* _Work required_
Of the entries below, return only those lines from the line with "if (n <=? length" to the line with "let priced_by_venue := Intent.is_some", exactly, both included.
[[ Given records, beginning ]]
Definition write_event (c : ClientOrderId) (trace_id : TraceId) (event : OrderEvent) : EM Applied :=
  existing ← st_get (λ e, core <$> order (book e) c);
  let from_state := match existing with Some o => state o | None => Created end in
  let next := existing ≫= λ o, ok (transition o event) in
  let to_state := match next with Some o => state o | None => from_state end in
  let applied := negb (Intent.is_some existing) || Intent.is_some next in
  write (Rec.OrderEvent c trace_id from_state to_state applied event).

Definition decide (i : Instrument) (actor : Actor.t) (kind : DecisionKind.t)
    (trace_id : TraceId) (value : Money) (note : Note) : EM unit :=
  _ ← write (Rec.Decision i actor kind trace_id value note);
  mret tt.

Definition request (r : VenueRequest.t) : EM unit :=
  st_modify (λ e, set_uncommitted (uncommitted e ++ [r]) e).

Definition trace_of (e : Engine) (c : ClientOrderId) : TraceId :=
  match order (book e) c with Some o => o_trace_id o | None => TRACE_NONE end.

(** [Money::from_raw(q.raw())]. *)
Definition as_money (q : Qty) : Money := from_raw (raw q).

(** ** Halting *)

Definition on_halt (note : Note) : EM unit :=
  h ← st_get e_halted;
  if (h : bool) then mret tt
  else
    _ ← st_modify (set_e_halted true);
    decide inline_empty Actor.Supervisor DecisionKind.Halted TRACE_NONE ZERO note.

Definition on_resume (note : Note) : EM unit :=
  h ← st_get e_halted;
  if (h : bool) then
    _ ← st_modify (set_e_halted false);
    decide inline_empty Actor.Supervisor DecisionKind.Resumed TRACE_NONE ZERO note
  else mret tt.

(** ** Reconciliation *)

Definition ensure_reconciling (c : ClientOrderId) (trace_id : TraceId) (cause : ReconcileCause) :
    EM unit :=
  already ← st_get (λ e, match order (book e) c with
                         | Some o => bool_decide (state (core o) = Reconciling)
                         | None => false
                         end);
  if (already : bool) then mret tt
  else
    _ ← write_event c trace_id (ReconcileStarted cause);
    i ← st_get (λ e, match order (book e) c with
                     | Some o => instrument (core o)
                     | None => inline_empty
                     end);
    decide i Actor.Reconciler DecisionKind.ReconcileScheduled trace_id ZERO
      (note_of (cause_as_str cause)).

Definition begin_reconcile (c : ClientOrderId) (trace_id : TraceId) (cause : ReconcileCause) :
    EM unit :=
  queued ← st_get (λ e, bool_decide (is_Some (reconciling e !! c)));
  if (queued : bool) then mret tt
  else
    _ ← ensure_reconciling c trace_id cause;
    _ ← st_modify (λ e, set_reconciling (<[c := mkPending (Book.now (book e))
          (reconcile_backoff_nanos (config e)) true]> (reconciling e)) e);
    request (VenueRequest.Lookup c).

Definition defer_reconcile (c : ClientOrderId) : EM unit :=
  st_modify (λ e,
    let cap := reconcile_backoff_cap_nanos (config e) in
    let now := Book.now (book e) in
    match reconciling e !! c with
    | Some p =>
        set_reconciling (<[c := mkPending (nanos_saturating_add now (backoff p))
          (Z.min (u64_saturate (backoff p * 2)) cap) false]> (reconciling e)) e
    | None => e
    end).

(** The keys whose backoff has expired, sorted. *)
Definition due_reconciliations (now : Nanos) (e : Engine) : list ClientOrderId :=
  sort_ids (filter (λ kp, in_flight kp.2 = false ∧ retry_at kp.2 ≤ now)
    (map_to_list (reconciling e))).*1.

Fixpoint retry_loop (due : list ClientOrderId) : EM unit :=
  match due with
  | [] => mret tt
  | c :: due' =>
      _ ← st_modify (λ e, match reconciling e !! c with
            | Some p => set_reconciling (<[c := mkPending (retry_at p) (backoff p) true]>
                                           (reconciling e)) e
            | None => e
            end);
      _ ← request (VenueRequest.Lookup c);
      retry_loop due'
  end.

Definition retry_due_reconciliations (now : Nanos) : EM unit :=
  due ← st_get (due_reconciliations now);
  retry_loop due.

(** [&s[..n]]: panics when [n] is inside a character. *)
Definition str_prefix (at_ : string) (s : list byte) (n : nat) : EM (list byte) :=
  if (n <=? length s)%nat && is_char_boundary s n then mret (take n s)
  else st_fail (EngineError.Panicked at_).

(** [EXEC_ID_CAPACITY - "RCN-".len() - suffix.len()] is at least fifteen. *)
Definition reconciliation_exec_id (c : ClientOrderId) (venue_filled : Qty) : EM ExecId :=
  let suffix := str ":" ++ dec_signed (raw venue_filled) in
  let room := (40 - 4 - length suffix)%nat in
  head ← str_prefix "reconciliation_exec_id" (inline_as_str c) (Nat.min (inline_len c) room);
  mret (inline_or_default 40 (str "RCN-" ++ head ++ suffix)).

Definition book_the_difference (c : ClientOrderId) (trace_id : TraceId) (venue_filled : Qty)
    (venue_avg_price : option Price) : EM unit :=
  self ← st_get id;
  match order (book self) c with
  | None => mret tt
  | Some o =>
      let i := instrument (core o) in
      let ours := foldl (λ sum f, unwrap_or (checked_add sum (f_qty f)) sum) ZERO
                    (fills_for (book self) c) in
      if bool_decide (venue_filled = ours) then mret tt
      else if ltb venue_filled ours then
        on_halt (note_of (inline_as_str c ++ str ": booked " ++ to_string ours ++
          str ", venue says " ++ to_string venue_filled))
      else
        let missing := unwrap_or (checked_sub venue_filled ours) ZERO in
        exec_id ← reconciliation_exec_id c venue_filled;
        let priced_by_venue := Intent.is_some venue_avg_price in
        let price := default ZERO (match venue_avg_price with
                                   | Some p => Some p
                                   | None => mark (book self) i
                                   end) in
        _ ← write_event c trace_id (FillReceived exec_id missing price);
        decide i Actor.Reconciler DecisionKind.ReconcileScheduled trace_id (as_money missing)
          (note_of (str "booked " ++ to_string missing ++
             str " the venue had and we did not, at " ++ to_string price ++ str " (" ++
             (if priced_by_venue then str "venue average" else str "last mark") ++ str ")"))
  end.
[[ Given records, end ]]
* _Answer to this problem_
  if (n <=? length s)%nat && is_char_boundary s n then mret (take n s)
  else st_fail (EngineError.Panicked at_).

(** [EXEC_ID_CAPACITY - "RCN-".len() - suffix.len()] is at least fifteen. *)
Definition reconciliation_exec_id (c : ClientOrderId) (venue_filled : Qty) : EM ExecId :=
  let suffix := str ":" ++ dec_signed (raw venue_filled) in
  let room := (40 - 4 - length suffix)%nat in
  head ← str_prefix "reconciliation_exec_id" (inline_as_str c) (Nat.min (inline_len c) room);
  mret (inline_or_default 40 (str "RCN-" ++ head ++ suffix)).

Definition book_the_difference (c : ClientOrderId) (trace_id : TraceId) (venue_filled : Qty)
    (venue_avg_price : option Price) : EM unit :=
  self ← st_get id;
  match order (book self) c with
  | None => mret tt
  | Some o =>
      let i := instrument (core o) in
      let ours := foldl (λ sum f, unwrap_or (checked_add sum (f_qty f)) sum) ZERO
                    (fills_for (book self) c) in
      if bool_decide (venue_filled = ours) then mret tt
      else if ltb venue_filled ours then
        on_halt (note_of (inline_as_str c ++ str ": booked " ++ to_string ours ++
          str ", venue says " ++ to_string venue_filled))
      else
        let missing := unwrap_or (checked_sub venue_filled ours) ZERO in
        exec_id ← reconciliation_exec_id c venue_filled;
        let priced_by_venue := Intent.is_some venue_avg_price in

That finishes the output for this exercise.